The new rules for pomalidomide-based PROTACs generated in this study can be readily applied to address the crucial need for PROTACs that do not indiscriminately degrade key ZF proteins. One drawback to our herein-developed high-throughput degradation assay is its limitation to the detection of the ZF degrons most sensitive to pomalidomide, but not the entire proteome. Furthermore, this assay ignores neosubstrates that can be degraded by these IMiD analogs. Regardless, the findings from this study offer opportunities to develop new and safer PROTACs as well as to improve on existent PROTACs with enhanced on-target potency. Our collection of synthetic pomalidomide derivatives with varied exit vectors that affect minimal off-target ZF degradation can be widely adopted for the generation of safer and clinically relevant PROTACs. Notably, recently reported PROTACs in advanced clinical trials at Arvinas, Inc. have the similar exit vector with piperazine, which agreed with our findings of minimal ZF degradation.
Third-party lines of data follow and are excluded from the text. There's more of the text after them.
(* ===== verification/ModelSample.v ===== *)
(** * Examples of change sets and associations

    Witnesses of the theorems of [ModelViews], [ChangeSets] and [Associations], and runs
    that show what change sets and associations do not do. Workspace 1 has the change
    sets 7 and 8. *)

From S2P Require Import Prelude DalContext StandardModel ModelViews ChangeSets Associations.
From Stdlib Require Import NArith Strings.String Sorting.Sorted.
From stdpp Require Import base tactics list gmap strings.

Definition row (k : N) (d : option N) (columns : gmap string Value) : Row :=
  {| row_pk := k; row_deleted_at := d; row_created_at := 1; row_updated_at := 1; row_columns := columns |}.

Definition at_key (i cs : N) : Key := {| key_id := i; key_workspace := 1; key_change_set := cs |}.

Definition named (s : string) : gmap string Value := {["name" := Text s]}.

(** Object 10 is changed in change set 7, object 11 is deleted there, object 12 is not
    touched, and object 13 is new. *)
Definition sample_table : Table :=
  {[ at_key 10 0 := row 100 None (named "a"); at_key 10 7 := row 101 None (named "b");
     at_key 11 0 := row 102 None (named "c"); at_key 11 7 := row 103 (Some 2%N) (named "c");
     at_key 12 0 := row 104 None (named "d"); at_key 13 7 := row 105 None (named "e") ]}.

Definition sample_owner (_ : N) : N := 1.

Definition names_table : Constraints := plain [("name", is_text)]%string.

(** A table whose rows are all of workspace 1. *)
Lemma owned_check (t : Table) : forallb (λ e, bool_decide (key_workspace e.1 = 1%N)) (map_to_list t) = true → owned sample_owner t.
Proof.
  intros H k r Hk _. rewrite forallb_forall in H. specialize (H (k, r) ltac:(by apply list_elem_of_In, elem_of_map_to_list)).
  by apply bool_decide_eq_true in H.
Qed.

Lemma sample_owned : owned sample_owner sample_table.
Proof. apply owned_check. reflexivity. Qed.

Lemma sample_home v : at_home sample_owner (Some 1%N) v.
Proof. by intros w [= <-] _. Qed.

Definition in7 : Visibility.t := visibility_of 7 None.

(** Witness of [views_are_overlays]: the change set lists 10, 12 and 13. *)
Lemma views_are_overlays_witness :
  (λ e, (key_id e.1, key_change_set e.1)) <$> list_models (Some 1%N) in7 Model sample_table = [(10, 7); (12, 0); (13, 7)]%N ∧
  (∀ i, get_by_id (Some 1%N) in7 Model sample_table i = overlay (Some 1%N) in7 sample_table i).
Proof.
  split; [reflexivity|].
  apply (views_are_overlays sample_owner (Some 1%N) in7 sample_table sample_owned (sample_home in7)).
Defined.

(** Object 12 is renamed in change set 7. *)
Definition renamed : result StandardModelError (N * Table) :=
  update_by_id (Some 1%N) in7 names_table 5 200 "name" 12 (Text "f") sample_table.

Definition table_of (r : result StandardModelError (N * Table)) : Table := match r with Ok (_, t) => t | Err _ => ∅ end.

(** Witness of [writes_stay_in_their_change_set]: head and change set 8 do not see it. *)
Lemma writes_stay_in_their_change_set_witness :
  (λ e, column "name" e.2) <$> get_by_id (Some 1%N) in7 Model (table_of renamed) 12 = Some (Text "f") ∧
  list_models (Some 1%N) (visibility_of 8 None) Model (table_of renamed) = list_models (Some 1%N) (visibility_of 8 None) Model sample_table.
Proof.
  split; [reflexivity|].
  apply (writes_stay_in_their_change_set sample_owner names_table (Some 1%N) in7 (Some 1%N) (visibility_of 8 None) sample_table (table_of renamed)
    sample_owned (sample_home in7) (sample_home _)); [done|done|].
  apply rtc_once. apply (write_update _ _ _ 5 200 "name" 12 (Text "f") _ 5%N). reflexivity.
Defined.

(** Witness of [writes_are_read_back], for object 12. *)
Lemma writes_are_read_back_witness :
  ∃ r' t', update_by_id (Some 1%N) in7 names_table 5 200 "name" 12 (Text "f") sample_table = Ok (5%N, t') ∧
    get_by_id (Some 1%N) in7 Model t' 12 = Some (at_key 12 7, r') ∧ row_columns r' = <["name" := Text "f"]> (named "d").
Proof.
  destruct (writes_are_read_back sample_owner names_table 1 in7 5 200 sample_table 12 sample_owned (sample_home in7) eq_refl) as [_ H].
  destruct (H (at_key 12 0) (row 104 None (named "d")) ltac:(reflexivity)) as [Hu _].
  destruct (Hu "name"%string (Text "f") ltac:(done)) as (r' & H1 & H2). exists r'.
  destruct H2 as [(t' & H2 & H3 & _)|[[e He] _]]; [|exfalso; discriminate He].
  exists t'. split; [exact H2|]. split; [exact H3|exact H1].
Defined.

(** Change set 7 is open. *)
Definition open7 : ChangeSet :=
  {| pk := 7; name := "seven"; note := None; status := Open; workspace := Some 1%N; updated_at := 1 |}.

Definition sample_db : Db := {| models := {["components" := (Model, names_table, sample_table)]}; change_sets := {[7%N := open7]} |}.

(** Witness of [applying_publishes_the_change_set]: head then lists 10, 12 and 13. *)
Lemma applying_publishes_the_change_set_witness :
  fst <$> shown (Some 1%N) in7 sample_table = [10; 12; 13]%N ∧
  ∃ c' v db', ChangeSets.apply 9 (λ _, key_id) open7 sample_db = Ok (c', v, db') ∧ status <$> change_sets db' !! 7%N = Some Applied ∧
    ∃ t', models db' !! "components"%string = Some (Model, names_table, t') ∧
      shown (Some 1%N) (visibility_of Visibility.NONE None) t' = shown (Some 1%N) in7 sample_table.
Proof.
  split; [reflexivity|].
  destruct (applying_publishes_the_change_set sample_owner 9 (λ _, key_id) open7 sample_db 1) as [Htotal Happly];
    [reflexivity|reflexivity|done|done|].
  destruct Htotal as (c' & v & db' & Ha).
  { intros n ty con t H.
    change (({["components"%string := (Model, names_table, sample_table)]} : gmap string (TableType * Constraints * Table)) !! n = Some (ty, con, t)) in H.
    apply lookup_singleton_Some in H as [_ [= <- <- <-]]. split; [by apply fits_lenient|]. intros t1 _. by apply fits_lenient. }
  exists c', v, db'. split; [exact Ha|]. destruct (Happly c' v db' Ha) as (_ & Hs & Ht). split; [exact Hs|].
  destruct (Ht "components"%string names_table sample_table ltac:(reflexivity) sample_owned) as (t' & Hn & _ & Hshown & _).
  exists t'. split; [exact Hn|]. apply (Hshown None).
Defined.

(** ** What change sets do not do *)

Definition head_name (i : N) (t : Table) : option Value :=
  (λ e, column "name" e.2) <$> get_by_id (Some 1%N) (visibility_of Visibility.NONE None) Model t i.

Definition applied_to (cs : N) (t : Table) : Table :=
  match apply_table (Some 1%N) 9 cs names_table key_id t with Ok t => t | Err _ => ∅ end.

(** A change set that was applied can be applied again, and undoes what was changed in
    head since. *)
Example applying_again_undoes_later_changes :
  let t1 := applied_to 7 sample_table in
  let t2 := table_of (update_by_id (Some 1%N) (visibility_of Visibility.NONE None) names_table 20 300 "name" 10 (Text "z") t1) in
  head_name 10 t1 = Some (Text "b") ∧ head_name 10 t2 = Some (Text "z") ∧ head_name 10 (applied_to 7 t2) = Some (Text "b").
Proof. split_and!; reflexivity. Qed.

(** ** Associations *)

Definition parents (o b : N) : gmap string Value := {["object_id" := Ident o; "belongs_to_id" := Ident b]}.

(** Objects 20 and 21 belong to 30 in head. *)
Definition sample_associations : Table :=
  {[ at_key 40 0 := row 400 None (parents 20 30); at_key 41 0 := row 401 None (parents 21 30) ]}.

(** There are objects 20 to 22, and 30 and 31 to which they can belong. *)
Definition sample_con : Constraints := belongs_to_table (λ o, (20 <=? o)%N && (o <=? 22)%N) (λ b, (30 <=? b)%N && (b <=? 31)%N).

(** The conditions on tables of associations, checked. *)
Definition pair_ok (a b : Key * Row) : bool :=
  bool_decide (a.1 = b.1) ||
  negb (bool_decide (key_workspace a.1 = key_workspace b.1)) ||
  (negb (bool_decide (key_change_set a.1 = key_change_set b.1) && bool_decide (column "object_id" a.2 = column "object_id" b.2)) &&
   negb (bool_decide (key_id a.1 = key_id b.1) && bool_decide (column "object_id" a.2 ≠ column "object_id" b.2))).

Definition typed_ok (e : Key * Row) : bool := match column "object_id" e.2 with Ident _ => true | _ => false end.

Lemma indexed_check (t : Table) :
  forallb (λ a, typed_ok a && forallb (pair_ok a) (map_to_list t)) (map_to_list t) = true → indexed t.
Proof.
  intros H. rewrite forallb_forall in H.
  assert (Hok : ∀ k r, t !! k = Some r → typed_ok (k, r) = true ∧ ∀ k' r', t !! k' = Some r' → pair_ok (k, r) (k', r') = true).
  { intros k r Hk. specialize (H (k, r) ltac:(by apply list_elem_of_In, elem_of_map_to_list)). apply andb_true_iff in H as [Ht Hp].
    split; [done|]. intros k' r' Hk'. rewrite forallb_forall in Hp. apply Hp. by apply list_elem_of_In, elem_of_map_to_list. }
  assert (Hpair : ∀ k r k' r', t !! k = Some r → t !! k' = Some r' → key_workspace k = key_workspace k' → k ≠ k' →
    ¬ (key_change_set k = key_change_set k' ∧ column "object_id" r = column "object_id" r') ∧
    ¬ (key_id k = key_id k' ∧ column "object_id" r ≠ column "object_id" r')).
  { intros k r k' r' Hk Hk' Hw Hne. pose proof (proj2 (Hok k r Hk) k' r' Hk') as Hp. unfold pair_ok in Hp. cbn in Hp.
    rewrite !orb_true_iff, andb_true_iff, !negb_true_iff, !andb_false_iff, !bool_decide_eq_true, !bool_decide_eq_false in Hp. tauto. }
  split.
  - intros k r Hk. pose proof (proj1 (Hok k r Hk)) as Ht. unfold typed_ok in Ht. cbn in Ht.
    destruct (column "object_id" r); try done. by eexists.
  - intros k r k' r' Hk Hk' Hw Hc Ho. destruct (decide (k = k')) as [|Hne]; [done|]. destruct (Hpair k r k' r' Hk Hk' Hw Hne). tauto.
  - intros k r k' r' Hk Hk' Hi Hw. destruct (decide (k = k')) as [<-|Hne]; [congruence|].
    destruct (Hpair k r k' r' Hk Hk' Hw Hne) as [_ H2]. destruct (decide (column "object_id" r = column "object_id" r')); tauto.
Qed.

Lemma sample_indexed : indexed sample_associations.
Proof. apply indexed_check. reflexivity. Qed.

Lemma sample_rows k r : sample_associations !! k = Some r → key_change_set k = Visibility.NONE ∧ row_deleted_at r = None ∧
  (key_id k = 40%N ∨ key_id k = 41%N).
Proof.
  unfold sample_associations. intros [[<- <-]|[_ [<- <-]%lookup_singleton_Some]]%lookup_insert_Some; auto.
Qed.

(** Witness of [unset_association_is_still_found]: object 20 is still found to belong to
    30 after it was given to 31. *)
Lemma unset_association_is_still_found_witness :
  ∃ t1 t2, unset_belongs_to (Some 1%N) in7 sample_con 5 500 20 sample_associations = Ok t1 ∧
    set_belongs_to (Some 1%N) in7 sample_con 5 (501, 502)%N 20 31 t1 = Ok t2 ∧
    found 1 in7 t1 20 = Some (at_key 40 0, row 400 None (parents 20 30)) ∧
    found 1 in7 t2 20 = Some (at_key 40 0, row 400 None (parents 20 30)).
Proof.
  destruct (unset_association_is_still_found (λ o, (20 <=? o)%N && (o <=? 22)%N) (λ b, (30 <=? b)%N && (b <=? 31)%N) 1 in7 5 500 (501, 502)%N sample_associations 20 31 40 (row 400 None (parents 20 30)))
    as (t1 & t2 & H1 & H2 & H3 & H4); [exact sample_indexed|done|done|reflexivity|reflexivity|reflexivity|reflexivity| |].
  - intros k r (Hc & _)%sample_rows _ Hc'. rewrite Hc in Hc'. discriminate Hc'.
  - exists t1, t2. split; [exact H1|]. split; [exact H2|]. rewrite H3, H4. split; reflexivity.
Defined.

(** Witness of [set_association_is_found]: without unsetting it first, the association is
    changed. *)
Lemma set_association_is_found_witness :
  ∃ t' k r, set_belongs_to (Some 1%N) in7 sample_con 5 (501, 502)%N 20 31 sample_associations = Ok t' ∧ found 1 in7 t' 20 = Some (k, r) ∧
    column "belongs_to_id" r = Ident 31 ∧ found 1 in7 t' 21 = Some (at_key 41 0, row 401 None (parents 21 30)).
Proof.
  destruct (set_association_is_found (λ o, (20 <=? o)%N && (o <=? 22)%N) (λ b, (30 <=? b)%N && (b <=? 31)%N) 1 in7 5 (501, 502)%N sample_associations 20 31) as (t' & k & r & H1 & _ & H2 & H3 & _ & H4).
  - exact sample_indexed.
  - done.
  - intros k r (Hc & _)%sample_rows _ Hc'. rewrite Hc in Hc'. discriminate Hc'.
  - intros k r (_ & _ & Hi)%sample_rows. cbn. intros He. rewrite He in Hi. destruct Hi; discriminate.
  - exists t', k, r. split; [exact H1|]. split; [exact H2|]. split; [exact H3|]. rewrite (H4 21%N) by done. reflexivity.
Defined.

(** An association that was made and unset in a change set cannot be made again. *)
Example set_after_unset_fails :
  (t ← set_belongs_to (Some 1%N) in7 sample_con 5 (501, 502)%N 22 30 sample_associations;
   t ← unset_belongs_to (Some 1%N) in7 sample_con 6 503 22 t;
   set_belongs_to (Some 1%N) in7 sample_con 7 (504, 505)%N 22 31 t) = Err UniqueViolation.
Proof. vm_compute. reflexivity. Qed.

(** Of several objects that belong to another, only one is unset. *)
Example unset_all_unsets_one :
  (t ← unset_all_belongs_to (Some 1%N) (visibility_of Visibility.NONE None) sample_con 5 500 30 sample_associations;
   Ok ((λ e, key_id e.1) <$> find_by_attr (Some 1%N) (visibility_of Visibility.NONE None) BelongsTo t "belongs_to_id" (Ident 30)))
  = Ok [41%N].
Proof. vm_compute. reflexivity. Qed.

(** Two change sets that each say what an object belongs to: the second one cannot be
    applied. *)
Example second_association_is_refused :
  (t ← set_belongs_to (Some 1%N) in7 sample_con 5 (501, 502)%N 22 30 sample_associations;
   t ← set_belongs_to (Some 1%N) (visibility_of 8 None) sample_con 6 (503, 504)%N 22 31 t;
   t ← apply_table (Some 1%N) 9 7 sample_con key_id t;
   apply_table (Some 1%N) 9 8 sample_con key_id t) = Err UniqueViolation.
Proof. vm_compute. reflexivity. Qed.

(** Packages have a unique index of their hashes. *)
Definition pkgs_table : Constraints :=
  {| accepts c v := bool_decide (c = "root_hash" ∨ c = "name")%string && is_text v; valid _ := true; unique := [λ r, Some [column "root_hash" r]] |}.

(** Two change sets that each install the same package: the second one cannot be applied. *)
Example second_installation_is_refused :
  (p ← create (Some 1%N) in7 pkgs_table 5 500 50 {["root_hash" := Text "h"]} ∅;
   p ← create (Some 1%N) (visibility_of 8 None) pkgs_table 6 501 51 {["root_hash" := Text "h"]} p.2;
   t ← apply_table (Some 1%N) 9 7 pkgs_table key_id p.2;
   apply_table (Some 1%N) 9 8 pkgs_table key_id t) = Err UniqueViolation.
Proof. vm_compute. reflexivity. Qed.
Conclusively, the case study herein provides further confidence and validation for the potential to apply exit vectors discovered in this work for the benefit of clinical applications and to the PROTAC community at large.
COMPETING FINANCIAL INTERESTS
Broad Institute has filed a patent application including the work described herein.
ACKNOWLEDGEMENTS
We thank Patrick Byrne (Broad Institute) for assistance with automated imaging screening experiments. This work was supported by DARPA (N66001-17-2-4055) and NIH (R01 GM137606 and R01 GM132825 to A.C.; R01 EB031172, R01 EB027793, and R35 GM118062 to D.R.L. J.A.M.M. is a Ruth L. Kirchstein National Research Service Award Postdoctoral Fellow (F32 GM133088). D.R.L. and B. L. E. are investigators of the Howard Hughes Medical Institute.